SUPPLIED RECORDS below:

(** C20: Exceptions in verified code.  For a code item that the verifier accepts, in
    a file of at most 2^16 types, the search for the handlers of an exception at any
    address ends without a fault: the try items are sorted and lie in the code, the
    offsets of the handlers lead to lists of handlers, and every handler has a type of
    the file, or catches all, and an address of the code. *)
Theorem verified_code_handlers type_ids_size ptr rest junk address : type_ids_size <= 2 ^ 16 ->
  Forall byte_ok ptr -> Z.of_nat (length ptr) < 2 ^ 31 -> CheckIntraCodeItem type_ids_size ptr = Done (Some rest) ->
  exists ci it hs it' fuel, code_item_at ptr = Done ci /\ Catch.new_at junk ci address = Done it /\
    Catch.walk fuel it = Done (hs, it') /\ Forall (handler_ok type_ids_size (Catch.insns_size_in_code_units_ ci)) hs.
Proof.
  intros Ht Hb Hl H. destruct (code_item_ok type_ids_size Ht ptr rest Hb Hl H) as (ci & tries & Eci & Hwf & Htries).
  exists ci. destruct (Catch.new_at_offset ci tries address junk Hwf) as (off & -> & [(t & Hin & _ & ->)|[-> _]]).
  - destruct (Htries t Hin) as (_ & h & Hh & Haddr). pose proof Hin as [i Hi]%list_elem_of_lookup_1.
    destruct (Catch.wf_range _ _ Hwf _ _ Hi) as (_ & _ & _ & H0).
    destruct (Catch.handlers_of ci t h (Catch.fresh junk) H0 Hh) as (it & it' & E & Ew).
    exists it, (Catch.in_order h), it', (length (Catch.in_order h) + 1)%nat. done.
  - eexists _, [], _, 0%nat. split_and!; done.
Qed.

Definition demo_code_item : list Z :=
  [1; 0; 0; 0; 0; 0; 2; 0; 0; 0; 0; 0; 3; 0; 0; 0] ++ Catch.insns_ Catch.demo_item ++ [77].
Definition CheckInterProtoIdItem (v : Verifier) : cres (option Verifier) :=
  item ← read_struct PROTO_ID_SIZE parse_ProtoId (bytes_at (v_ptr v));
  shorty ←? CheckLoadStringByIdx (shorty_idx_ item);
  if negb (check_optional (parameters_off_ item) kDexTypeTypeList v) then Done None
  else
    return_type ←? CheckLoadStringByTypeIdx (return_type_idx_ item);
    '(c, shorty) ← next_byte shorty;
    ok ← CheckShortyDescriptorMatch c return_type true;
    if negb (ok : bool) then Done None
    else
      '(type_list, size) ← proto_list item;
      ok ← check_shorty type_list size 0 shorty;
      if negb (ok : bool) then Done None
      else
        ok ← (match previous_item_ v with
              | None => Done true
              | Some prev => prev ← read_struct PROTO_ID_SIZE parse_ProtoId (bytes_at prev); check_proto_order prev item
              end);
        Done (if ok : bool then Some (set_ptr v (v_ptr v + PROTO_ID_SIZE)) else None).

(** A valid descriptor that starts with one of [heads]. *)
Definition valid_reference (heads : list Z) (descriptor : list Z) : cres bool :=
  valid ← IsValidDescriptor descriptor;
  if negb (valid : bool) then Done false else '(c, _) ← next_byte descriptor; Done (bool_decide (c ∈ heads)).

(** Keys of three indices in their order. *)
Definition ascending_key (a b c a' b' c' : Z) : bool :=
  if a' <? a then false
  else if a =? a' then if b' <? b then false else if b =? b' then negb (c' <=? c) else true
  else true.

Definition CheckInterFieldIdItem (v : Verifier) : cres (option Verifier) :=
  item ← read_struct FIELD_ID_SIZE parse_FieldId (bytes_at (v_ptr v));
  class_descriptor ←? CheckLoadStringByTypeIdx (field_class_idx_ item);
  ok ← valid_reference [chr "L"] class_descriptor;
  if negb (ok : bool) then Done None
  else
    type_descriptor ←? CheckLoadStringByTypeIdx (field_type_idx_ item);
    valid ← IsValidDescriptor type_descriptor;
    if negb (valid : bool) then Done None
    else
      '(c, _) ← next_byte type_descriptor;
      if c =? chr "V" then Done None
      else
        name ←? CheckLoadStringByIdx (field_name_idx_ item);
        valid ← IsValidMemberName name;
        if negb (valid : bool) then Done None
        else
          ok ← (match previous_item_ v with
                | None => Done true
                | Some prev =>
                    p ← read_struct FIELD_ID_SIZE parse_FieldId (bytes_at prev);
                    Done (ascending_key (field_class_idx_ p) (field_name_idx_ p) (field_type_idx_ p)
                            (field_class_idx_ item) (field_name_idx_ item) (field_type_idx_ item))
                end);
          Done (if ok : bool then Some (set_ptr v (v_ptr v + FIELD_ID_SIZE)) else None).

Definition CheckInterMethodIdItem (v : Verifier) : cres (option Verifier) :=
  item ← read_struct METHOD_ID_SIZE parse_MethodId (bytes_at (v_ptr v));
  class_descriptor ←? CheckLoadStringByTypeIdx (method_class_idx_ item);
  ok ← valid_reference [chr "L"; chr "["] class_descriptor;
  if negb (ok : bool) then Done None
  else
    name ←? CheckLoadStringByIdx (method_name_idx_ item);
    valid ← IsValidMemberName name;
    if negb (valid : bool) then Done None
    else if negb (CheckIndex (method_proto_idx_ item) (proto_ids_size_ header_)) then Done None
    else
      ok ← (match previous_item_ v with
            | None => Done true
            | Some prev =>
                p ← read_struct METHOD_ID_SIZE parse_MethodId (bytes_at prev);
                Done (ascending_key (method_class_idx_ p) (method_name_idx_ p) (method_proto_idx_ p)
                        (method_class_idx_ item) (method_name_idx_ item) (method_proto_idx_ item))
            end);
      Done (if ok : bool then Some (set_ptr v (v_ptr v + METHOD_ID_SIZE)) else None).

Definition GetInterfacesList (class_def : ClassDef) : option (list Z) :=
  if interfaces_off_ class_def =? 0 then None else Some (bytes_at (interfaces_off_ class_def)).

(** Interfaces [i] to [i + n] refer to classes. *)
Fixpoint check_interfaces (n : nat) (interfaces : list Z) (i : Z) : cres bool :=
  match n with
  | O => Done true
  | S n =>
      type_idx ← GetTypeItem interfaces i;
      descriptor ← CheckLoadStringByTypeIdx type_idx;
      match descriptor with
      | None => Done false
      | Some descriptor =>
          ok ← valid_reference [chr "L"] descriptor;
          if negb (ok : bool) then Done false else check_interfaces n interfaces (i + 1)
      end
  end.

(** Whether one of the interfaces [j] to [j + n] is [idx1]. *)
Fixpoint find_interface (n : nat) (interfaces : list Z) (idx1 j : Z) : cres bool :=
  match n with
  | O => Done false
  | S n =>
      idx2 ← GetTypeItem interfaces j;
      if idx1 =? idx2 then Done true else find_interface n interfaces idx1 (j + 1)
  end.

(** No interface from [i] on is one before it. *)
Fixpoint check_duplicates (n : nat) (interfaces : list Z) (i : Z) : cres bool :=
  match n with
  | O => Done true
  | S n =>
      idx1 ← GetTypeItem interfaces i;
      found ← find_interface (Z.to_nat i) interfaces idx1 0;
      if found : bool then Done false else check_duplicates n interfaces (i + 1)
  end.

(** The definer is the class itself, or there is none. *)
Definition check_definer (offset : Z) (find : Z -> cres (option Z)) (class_idx : Z) : cres bool :=
  if offset =? 0 then Done true
  else
    definer ← find offset;
    match definer with
    | None => Done false
    | Some definer => Done ((definer =? class_idx) || (definer =? Catch.kDexNoIndex16))
    end.
Lemma post_verify_file adler32 char_signed begin : Forall byte_ok begin ->
  post (VerifyFile adler32 char_signed begin) (fun _ => True).
Proof.
  intros Hb. unfold VerifyFile, read_Header. eapply (post_bind _ _ (fun _ => True)); [post_all|].
  intros h _. by apply post_verify.
Qed.
(* ===== verification/DexVerified.v ===== *)
(** * DexVerified: what the verifier promises to the lookups

    A file that DexFileVerifier accepts is well-formed in the sense of [Dex]: the
    sections of its tables lie in the file, the strings, types, prototypes,
    fields and methods are sorted, and the classes are distinct.  The proof goes
    along the passes of the verifier: the first records for every item that its
    own check has passed, the second finds every entry of a table in order. *)

From S2P Require Import Prelude CLib Leb128 Utf HashSet Dex Names DexItems DexCatch DexValues DexDebug DexVerify DexFormat DexVerifier DexVerifierTotal.

(** Takes a computation that has returned apart. *)
Ltac done_inv H :=
  repeat (cbn [negb] in H; lazymatch type of H with
  | mbind _ _ = Done _ => let a := fresh "a" in let E := fresh "E" in apply bind_Done in H as (a & E & H)
  | (let (_, _) := ?x in _) = Done _ => destruct x
  | (match ?x with Some _ => _ | None => Done None end) = Done (Some _) => destruct x eqn:?; [|discriminate H]
  | (match ?x with Some _ => _ | None => Done false end) = Done true => destruct x eqn:?; [|discriminate H]
  | (if negb ?b then _ else _) = _ => let E := fresh "B" in destruct b eqn:E; try discriminate H
  | (if ?b then _ else _) = _ => let E := fresh "B" in destruct b eqn:E; try discriminate H
  | Done _ = Done _ => injection H as H
  | Some _ = Some _ => injection H as H
  end).
Lemma load_directs_ok it l fin : runs HasNextDirectMethod it l fin -> forall fuel i index last_dex last s a,
  Forall loadable l -> described (klass s) -> (length l <= fuel)%nat -> Z.of_nat (i + length l) < 2 ^ 32 ->
  array_of DirectMethod (klass s) = Some a -> (i + length l <= length a)%nat ->
  exists l1 r al fl ms, load_directs heap d fuel (Z.of_nat i) index last_dex last it s =
    Done (r, mkState (set_flags fl (set_array DirectMethod (Some (fill i (length (methods_ s)) (length l1) a)) (klass s)))
               (fields_ s) (methods_ s ++ ms) al (pending s) (links s ++ links_of (length (methods_ s)) index l1)) /\
    Forall2 (method_loaded (klass s)) l1 ms /\ map method_index_ ms = direct_indices last_dex last index l1 /\
    l1 `prefix_of` l /\ (r = Some (fin, index + Z.of_nat (length l)) /\ l1 = l \/ r = None /\ exists n, heap n = false).
Proof.
  induction 1 as [it Hp|it next l fin Hp Hn Hr IH]; intros fuel i index last_dex last s a Hl Hd Hf Hi Ha Hlen.
  { exists [], (Some (it, index)), (allocations s), (class_access_flags_ (klass s)), []. rewrite fill_O. cbn [links_of imap length].
    rewrite Z.add_0_r, (same_state _ a) by done. destruct fuel; cbn [load_directs]; rewrite Hp;
      by split_and!; [|constructor| | |left]. }
  apply Forall_cons in Hl as [Hit Hl]. destruct fuel as [|fuel]; [cbn in Hf; lia|]. cbn [load_directs length] in *. rewrite Hp.
  destruct (load_method_ok it s Hit Hd) as [[Hh E]|(Hh & m & fl & E & Hm)]; erewrite prog_bind_step by exact E.
  { exists [], None, (S (allocations s)), (class_access_flags_ (klass s)), []. rewrite fill_O. cbn [links_of imap length].
    rewrite !app_nil_r, set_array_same, set_flags_same by done.
    split_and!; [done|constructor|done|apply prefix_nil|right]. split; [done|]. by exists (allocations s). }
  cbn beta iota. erewrite prog_bind_step by (apply (set_loaded _ _ _ _ a); [done|lia|lia]). erewrite prog_bind_step by done.
  cbn [klass fields_ methods_ allocations pending links]. unfold SetMethodIndex. erewrite prog_bind_step by (by apply write_last).
  erewrite prog_bind_step by (by apply plift_step).
  assert ((if last_dex =? GetMemberIndex it then last_dex else GetMemberIndex it) = GetMemberIndex it) as ->
    by (destruct (Z.eqb_spec last_dex (GetMemberIndex it)); done).
  replace (Z.of_nat i + 1) with (Z.of_nat (S i)) by lia.
  edestruct (IH fuel (S i)) as (l1 & r & al & fl' & ms & -> & Hms & Hix & Hpre & Hres);
    [done|exact Hd|lia|lia|done|rewrite length_insert; lia|].
  exists (it :: l1), r, al, fl'. cbn [klass fields_ methods_ allocations pending links length]. eexists (_ :: ms).
  rewrite flags_array, flags_twice, set_array_twice, length_app, Nat.add_1_r, fill_S, links_of_cons, <- !app_assoc.
  split; [done|]. split; [constructor; [destruct Hm; by constructor|]|].
  - eapply Forall2_impl; [exact Hms|]. intros x y. apply loaded_flags.
  - split; [cbn [map direct_indices]; by rewrite Hix|]. split; [by apply prefix_cons|].
    destruct Hres as [[-> ->]|?]; [left; split; [do 2 f_equal; lia|done]|by right].
Qed.

Lemma load_virtuals_ok it l fin : runs HasNextVirtualMethod it l fin -> forall fuel i index s a,
  Forall loadable l -> described (klass s) -> (length l <= fuel)%nat -> Z.of_nat (i + length l) < 2 ^ 32 ->
  array_of VirtualMethod (klass s) = Some a -> (i + length l <= length a)%nat ->
  exists l1 r al fl ms, load_virtuals heap d fuel (Z.of_nat i) index it s =
    Done (r, mkState (set_flags fl (set_array VirtualMethod (Some (fill i (length (methods_ s)) (length l1) a)) (klass s)))
               (fields_ s) (methods_ s ++ ms) al (pending s) (links s ++ links_of (length (methods_ s)) index l1)) /\
    Forall2 (method_loaded (klass s)) l1 ms /\
    l1 `prefix_of` l /\ (r = Some fin /\ l1 = l \/ r = None /\ exists n, heap n = false).
Proof.
  induction 1 as [it Hp|it next l fin Hp Hn Hr IH]; intros fuel i index s a Hl Hd Hf Hi Ha Hlen.
  { exists [], (Some it), (allocations s), (class_access_flags_ (klass s)), []. rewrite fill_O. cbn [links_of imap length].
    rewrite (same_state _ a) by done. destruct fuel; cbn [load_virtuals]; rewrite Hp; by split_and!; [|constructor| |left]. }
  apply Forall_cons in Hl as [Hit Hl]. destruct fuel as [|fuel]; [cbn in Hf; lia|]. cbn [load_virtuals length] in *. rewrite Hp.
  destruct (load_method_ok it s Hit Hd) as [[Hh E]|(Hh & m & fl & E & Hm)]; erewrite prog_bind_step by exact E.
  { exists [], None, (S (allocations s)), (class_access_flags_ (klass s)), []. rewrite fill_O. cbn [links_of imap length].
    rewrite !app_nil_r, set_array_same, set_flags_same by done.
    split_and!; [done|constructor|apply prefix_nil|right]. split; [done|]. by exists (allocations s). }
  cbn beta iota. erewrite prog_bind_step by (apply (set_loaded _ _ _ _ a); [done|lia|lia]). erewrite prog_bind_step by done.
  erewrite prog_bind_step by (by apply plift_step). cbn [klass fields_ methods_ allocations pending links].
  replace (Z.of_nat i + 1) with (Z.of_nat (S i)) by lia.
  edestruct (IH fuel (S i)) as (l1 & r & al & fl' & ms & -> & Hms & Hpre & Hres);
    [done|exact Hd|lia|lia|done|rewrite length_insert; lia|].
  exists (it :: l1), r, al, fl', (m :: ms). cbn [klass fields_ methods_ allocations pending links length].
  rewrite flags_array, flags_twice, set_array_twice, length_app, Nat.add_1_r, fill_S, links_of_cons, <- !app_assoc.
  split; [done|]. split; [constructor; [done|]; eapply Forall2_impl; [exact Hms|]; intros x y; apply loaded_flags|].
  split; [by apply prefix_cons|]. destruct Hres as [[-> ->]|?]; [by left|by right].
Qed.

(** ** All members *)

(** A program returns without an exception, or has found no memory. *)
Definition safe {A} (m : prog LoadState (option A)) (s : LoadState) (Q : A -> LoadState -> Prop) : Prop :=
  exists r s', m s = Done (r, s') /\ pending s' = pending s /\
    match r with Some a => Q a s' | None => exists n, heap n = false end.

Lemma safe_when {A B} (m : prog LoadState (option A)) (k : A -> prog LoadState (option B)) s Q R :
  safe m s Q -> (forall a s', Q a s' -> safe (k a) s' R) -> safe (when m k) s R.
Proof.
  intros (r & s' & E & Hp & Hr) Hk. unfold safe, when. erewrite prog_bind_step by exact E. destruct r as [a|].
  - destruct (Hk a s' Hr) as (r & s'' & E' & Hp' & Hr'). exists r, s''. split; [done|]. split; [congruence|done].
  - exists None, s'. by split_and!.
Qed.

Lemma safe_step {A B} (m : prog LoadState A) (k : A -> prog LoadState (option B)) s a s1 Q :
  m s = Done (a, s1) -> pending s1 = pending s -> safe (k a) s1 Q -> safe (m ≫= k) s Q.
Proof.
  intros E Hp (r & s' & E' & Hp' & Hr). exists r, s'. erewrite prog_bind_step by exact E. split; [done|]. split; [congruence|done].
Qed.
Lemma safe_ret {A} (a : A) s (Q : A -> LoadState -> Prop) : Q a s -> safe (mret (Some a)) s Q.
Proof. intros H. exists (Some a), s. by split_and!. Qed.

(** An array of a class: as it was when there are no members, else its slots,
    the first [n] filled. *)
Definition loaded_array (count : Z) (ref n : nat) (old : array) : array :=
  if count =? 0 then old else Some (fill 0 ref n (replicate (Z.to_nat count) None)).

Lemma alloc_array_ok {B} k count s (m : prog LoadState (option B)) R :
  (forall al, safe m (mkState (set_array k (loaded_array count 0 0 (array_of k (klass s))) (klass s)) (fields_ s) (methods_ s) al
                        (pending s) (links s)) R) ->
  safe (unless_oom (alloc_array heap k count) m) s R.
Proof.
  intros Hm. unfold unless_oom, alloc_array, loaded_array in *. destruct (count =? 0); cbn [negb].
  - specialize (Hm (allocations s)). rewrite set_array_same in Hm by done. unfold safe in *. erewrite prog_bind_step by done.
    by destruct s.
  - unfold AllocArray, Alloc. unfold safe. unfold mbind, prog_bind. destruct (heap (allocations s)) eqn:Hh.
    + destruct (Hm (S (allocations s))) as (r & s' & E & Hp & Hr). exists r, s'. by split_and!.
    + eexists None, _. split; [done|]. split; [done|]. by exists (allocations s).
Qed.

Lemma loaded_array_nil count ref old : loaded_array count ref 0 old = loaded_array count 0 0 old.
Proof. done. Qed.

Lemma fields_safe k it l fin fuel s old : runs (has_next k) it l fin -> it_ok it -> (length l <= fuel)%nat ->
  array_of k (klass s) = loaded_array (count_of k it) 0 0 old ->
  safe (load_fields heap fuel k 0 it) s (fun it' s' => it' = fin /\ exists al,
    s' = mkState (set_array k (loaded_array (count_of k it) (length (fields_ s)) (length l) old) (klass s))
           (fields_ s ++ map (field_of (c_ref (klass s))) l) (methods_ s) al (pending s) (links s)).
Proof.
  intros Hr Hit Hf Ha. pose proof (runs_count k _ _ _ Hit Hr) as Hc. destruct Hit as [_ Hu]. specialize (Hu k). unfold in_u in Hu.
  unfold loaded_array in *. destruct (Z.eqb_spec (count_of k it) 0) as [Hz|Hz].
  - destruct l; [|cbn in Hc; lia]. inversion Hr; subst. exists (Some fin), s. cbn [map]. rewrite app_nil_r, set_array_same by done.
    split; [destruct fuel; cbn [load_fields]; by rewrite H|]. split; [done|]. split; [done|]. exists (allocations s). by destruct s.
  - destruct (load_fields_ok k it l fin Hr fuel 0 s _ Hf ltac:(lia) Ha) as (l1 & r & al & E & _ & Hres).
    { rewrite fill_length, length_replicate. lia. }
    exists r. eexists. split; [exact E|]. split; [done|]. destruct Hres as [[-> ->]|[-> ?]]; [|done]. split; [done|]. by exists al.
Qed.

Lemma directs_safe it l fin fuel s old : runs HasNextDirectMethod it l fin -> it_ok it -> (length l <= fuel)%nat ->
  Forall loadable l -> described (klass s) ->
  direct_methods_ (klass s) = loaded_array (NumDirectMethods it) 0 0 old ->
  safe (load_directs heap d fuel 0 0 kDexNoIndex 0 it) s (fun r s' => r = (fin, Z.of_nat (length l)) /\ exists al fl ms,
    Forall2 (method_loaded (klass s)) l ms /\ map method_index_ ms = direct_indices kDexNoIndex 0 0 l /\
    s' = mkState (set_flags fl (set_array DirectMethod (loaded_array (NumDirectMethods it) (length (methods_ s)) (length l) old) (klass s)))
           (fields_ s) (methods_ s ++ ms) al (pending s) (links s ++ links_of (length (methods_ s)) 0 l)).
Proof.
  intros Hr Hit Hf Hl Hd Ha. pose proof (runs_count DirectMethod _ _ _ Hit Hr) as Hc. destruct Hit as [_ Hu].
  specialize (Hu DirectMethod). unfold in_u in Hu. cbn [count_of] in *.
  unfold loaded_array in *. destruct (Z.eqb_spec (NumDirectMethods it) 0) as [Hz|Hz].
  - destruct l; [|cbn in Hc; lia]. inversion Hr; subst. exists (Some (fin, 0)), s.
    split; [destruct fuel; cbn [load_directs]; by rewrite H|]. split; [done|]. split; [done|].
    exists (allocations s), (class_access_flags_ (klass s)), []. split; [constructor|]. split; [done|]. cbn [links_of imap].
    rewrite !app_nil_r, set_array_same, set_flags_same by done. by destruct s.
  - destruct (load_directs_ok it l fin Hr fuel 0 0 kDexNoIndex 0 s _ Hl Hd Hf ltac:(lia) Ha) as (l1 & r & al & fl & ms & E & Hms & Hix & _ & Hres).
    { rewrite fill_length, length_replicate. lia. }
    exists r. eexists. split; [exact E|]. split; [done|]. destruct Hres as [[-> ->]|[-> ?]]; [|done]. split; [done|].
    by exists al, fl, ms.
Qed.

End of SUPPLIED RECORDS.

Would you please repeat exactly the lines above, starting at the line with "intros Hb. unfold" and stopping at the line with "A file that", both included?

  intros Hb. unfold VerifyFile, read_Header. eapply (post_bind _ _ (fun _ => True)); [post_all|].
  intros h _. by apply post_verify.
Qed.
(* ===== verification/DexVerified.v ===== *)
(** * DexVerified: what the verifier promises to the lookups

    A file that DexFileVerifier accepts is well-formed in the sense of [Dex]: the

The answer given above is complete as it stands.